TASK STATEMENT
Line filter on the word "protected": copy each matching line from the entries.
>>>
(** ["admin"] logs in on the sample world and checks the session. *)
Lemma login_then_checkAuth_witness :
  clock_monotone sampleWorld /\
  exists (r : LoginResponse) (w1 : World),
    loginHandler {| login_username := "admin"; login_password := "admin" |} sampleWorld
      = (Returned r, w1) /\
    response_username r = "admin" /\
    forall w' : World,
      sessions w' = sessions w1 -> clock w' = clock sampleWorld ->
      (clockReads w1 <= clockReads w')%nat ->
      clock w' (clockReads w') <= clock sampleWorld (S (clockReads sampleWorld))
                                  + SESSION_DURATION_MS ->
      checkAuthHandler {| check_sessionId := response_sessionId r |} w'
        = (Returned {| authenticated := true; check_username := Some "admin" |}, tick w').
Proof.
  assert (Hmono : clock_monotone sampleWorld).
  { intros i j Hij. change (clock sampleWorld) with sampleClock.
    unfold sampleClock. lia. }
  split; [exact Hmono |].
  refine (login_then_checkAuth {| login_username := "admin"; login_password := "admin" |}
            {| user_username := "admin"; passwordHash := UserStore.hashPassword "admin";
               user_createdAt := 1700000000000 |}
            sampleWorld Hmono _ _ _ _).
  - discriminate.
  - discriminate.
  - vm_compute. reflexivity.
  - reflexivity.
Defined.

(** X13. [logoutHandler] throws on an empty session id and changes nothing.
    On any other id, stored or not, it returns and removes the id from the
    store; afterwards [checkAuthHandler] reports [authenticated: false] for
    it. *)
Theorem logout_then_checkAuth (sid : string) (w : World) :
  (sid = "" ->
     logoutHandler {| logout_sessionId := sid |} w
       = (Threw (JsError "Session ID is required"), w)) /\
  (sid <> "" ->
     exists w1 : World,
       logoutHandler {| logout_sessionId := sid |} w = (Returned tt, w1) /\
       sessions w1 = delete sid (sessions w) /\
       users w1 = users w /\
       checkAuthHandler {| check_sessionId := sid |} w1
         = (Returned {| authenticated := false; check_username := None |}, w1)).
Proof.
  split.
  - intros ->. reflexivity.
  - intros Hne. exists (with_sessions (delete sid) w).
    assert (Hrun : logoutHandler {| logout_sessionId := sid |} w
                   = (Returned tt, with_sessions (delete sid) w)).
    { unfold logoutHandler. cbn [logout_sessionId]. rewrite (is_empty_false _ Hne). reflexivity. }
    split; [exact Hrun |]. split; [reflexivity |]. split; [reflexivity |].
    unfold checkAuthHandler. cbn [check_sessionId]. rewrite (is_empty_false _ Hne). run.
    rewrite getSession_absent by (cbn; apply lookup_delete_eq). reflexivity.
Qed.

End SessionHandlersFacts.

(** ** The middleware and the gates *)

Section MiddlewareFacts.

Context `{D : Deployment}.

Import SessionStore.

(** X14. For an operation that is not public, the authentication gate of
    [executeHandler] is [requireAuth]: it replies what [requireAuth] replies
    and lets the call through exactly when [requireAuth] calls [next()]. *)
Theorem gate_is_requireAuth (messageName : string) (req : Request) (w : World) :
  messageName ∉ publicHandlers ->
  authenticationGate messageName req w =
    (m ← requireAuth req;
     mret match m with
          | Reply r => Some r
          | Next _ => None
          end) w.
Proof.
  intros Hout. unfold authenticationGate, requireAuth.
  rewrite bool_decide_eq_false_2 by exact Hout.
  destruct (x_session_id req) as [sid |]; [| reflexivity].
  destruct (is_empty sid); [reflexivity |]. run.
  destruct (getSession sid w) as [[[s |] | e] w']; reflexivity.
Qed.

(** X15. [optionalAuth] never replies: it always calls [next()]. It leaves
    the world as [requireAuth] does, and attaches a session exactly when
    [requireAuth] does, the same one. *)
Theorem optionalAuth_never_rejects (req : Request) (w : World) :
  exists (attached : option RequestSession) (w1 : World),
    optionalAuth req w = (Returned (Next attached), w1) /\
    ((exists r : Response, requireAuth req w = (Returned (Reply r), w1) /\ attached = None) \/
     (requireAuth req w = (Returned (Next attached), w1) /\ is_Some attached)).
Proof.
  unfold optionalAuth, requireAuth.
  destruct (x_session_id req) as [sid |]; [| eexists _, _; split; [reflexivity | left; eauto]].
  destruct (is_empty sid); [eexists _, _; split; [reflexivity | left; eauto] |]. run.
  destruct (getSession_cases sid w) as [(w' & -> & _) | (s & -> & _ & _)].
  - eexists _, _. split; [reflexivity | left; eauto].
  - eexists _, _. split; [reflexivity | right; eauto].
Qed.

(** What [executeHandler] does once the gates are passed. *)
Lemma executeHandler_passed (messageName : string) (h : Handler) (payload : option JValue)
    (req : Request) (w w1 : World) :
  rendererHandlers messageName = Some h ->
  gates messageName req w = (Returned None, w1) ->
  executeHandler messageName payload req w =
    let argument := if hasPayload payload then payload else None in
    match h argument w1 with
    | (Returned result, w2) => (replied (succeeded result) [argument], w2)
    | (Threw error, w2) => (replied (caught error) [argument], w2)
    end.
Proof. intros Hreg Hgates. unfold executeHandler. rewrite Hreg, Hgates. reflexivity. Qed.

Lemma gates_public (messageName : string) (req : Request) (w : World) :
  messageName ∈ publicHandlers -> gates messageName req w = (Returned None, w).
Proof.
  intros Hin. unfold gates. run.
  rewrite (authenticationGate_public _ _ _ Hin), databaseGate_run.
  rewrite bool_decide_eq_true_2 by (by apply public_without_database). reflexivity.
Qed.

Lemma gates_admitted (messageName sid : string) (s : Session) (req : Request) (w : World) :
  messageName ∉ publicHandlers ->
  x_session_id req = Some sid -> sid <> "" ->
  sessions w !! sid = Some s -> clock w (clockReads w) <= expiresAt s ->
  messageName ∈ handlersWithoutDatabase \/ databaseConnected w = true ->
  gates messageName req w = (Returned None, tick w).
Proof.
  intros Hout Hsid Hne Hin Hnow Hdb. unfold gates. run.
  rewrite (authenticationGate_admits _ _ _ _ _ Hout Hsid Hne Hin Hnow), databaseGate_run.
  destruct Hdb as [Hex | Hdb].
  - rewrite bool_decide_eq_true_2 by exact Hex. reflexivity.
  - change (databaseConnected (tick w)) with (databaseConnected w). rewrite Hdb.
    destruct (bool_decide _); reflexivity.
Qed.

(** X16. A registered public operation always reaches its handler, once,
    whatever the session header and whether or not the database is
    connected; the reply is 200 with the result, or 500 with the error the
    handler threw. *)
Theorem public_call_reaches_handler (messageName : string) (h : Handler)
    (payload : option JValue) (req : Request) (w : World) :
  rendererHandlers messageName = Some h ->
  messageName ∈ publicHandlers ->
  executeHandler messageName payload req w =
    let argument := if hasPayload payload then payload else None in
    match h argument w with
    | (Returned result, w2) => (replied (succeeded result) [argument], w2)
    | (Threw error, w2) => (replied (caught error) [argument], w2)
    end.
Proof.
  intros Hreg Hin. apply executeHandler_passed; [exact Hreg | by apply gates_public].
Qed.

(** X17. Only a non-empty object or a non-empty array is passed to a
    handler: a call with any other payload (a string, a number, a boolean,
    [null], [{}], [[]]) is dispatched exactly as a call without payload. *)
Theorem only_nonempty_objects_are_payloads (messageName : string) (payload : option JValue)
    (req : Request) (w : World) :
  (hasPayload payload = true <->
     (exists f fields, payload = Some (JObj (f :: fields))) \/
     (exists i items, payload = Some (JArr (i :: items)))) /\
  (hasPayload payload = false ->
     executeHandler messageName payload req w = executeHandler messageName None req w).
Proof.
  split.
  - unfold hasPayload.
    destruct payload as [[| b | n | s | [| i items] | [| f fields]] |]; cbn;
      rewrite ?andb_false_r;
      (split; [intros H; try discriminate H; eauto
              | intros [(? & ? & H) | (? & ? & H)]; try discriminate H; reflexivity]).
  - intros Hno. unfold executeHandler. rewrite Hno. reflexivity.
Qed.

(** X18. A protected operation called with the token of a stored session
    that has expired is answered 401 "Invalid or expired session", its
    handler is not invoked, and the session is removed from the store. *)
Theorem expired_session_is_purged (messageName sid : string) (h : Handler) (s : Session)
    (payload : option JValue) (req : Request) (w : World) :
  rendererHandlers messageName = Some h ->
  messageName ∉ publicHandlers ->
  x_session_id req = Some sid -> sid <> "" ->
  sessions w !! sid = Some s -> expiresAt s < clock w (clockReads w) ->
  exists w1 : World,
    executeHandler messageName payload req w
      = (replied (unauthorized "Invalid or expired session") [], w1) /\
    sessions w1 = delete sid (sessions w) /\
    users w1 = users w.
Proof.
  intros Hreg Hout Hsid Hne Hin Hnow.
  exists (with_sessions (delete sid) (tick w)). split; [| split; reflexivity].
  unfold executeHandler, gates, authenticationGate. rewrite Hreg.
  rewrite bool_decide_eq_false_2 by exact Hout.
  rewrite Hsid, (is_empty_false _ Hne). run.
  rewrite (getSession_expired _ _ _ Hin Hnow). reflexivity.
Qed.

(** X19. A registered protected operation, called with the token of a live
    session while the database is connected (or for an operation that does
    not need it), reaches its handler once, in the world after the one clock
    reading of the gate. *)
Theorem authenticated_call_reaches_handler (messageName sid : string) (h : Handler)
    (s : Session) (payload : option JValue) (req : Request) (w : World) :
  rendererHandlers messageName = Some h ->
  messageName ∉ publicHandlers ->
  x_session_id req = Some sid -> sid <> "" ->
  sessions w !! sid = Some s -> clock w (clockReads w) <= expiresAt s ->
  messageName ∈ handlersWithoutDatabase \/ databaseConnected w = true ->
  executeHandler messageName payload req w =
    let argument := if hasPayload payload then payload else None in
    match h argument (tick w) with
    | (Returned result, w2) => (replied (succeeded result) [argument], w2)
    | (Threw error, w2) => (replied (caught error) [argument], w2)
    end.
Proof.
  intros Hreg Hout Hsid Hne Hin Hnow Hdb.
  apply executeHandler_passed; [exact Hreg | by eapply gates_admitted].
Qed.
<<<
RESULT
(** X18. A protected operation called with the token of a stored session
(** X19. A registered protected operation, called with the token of a live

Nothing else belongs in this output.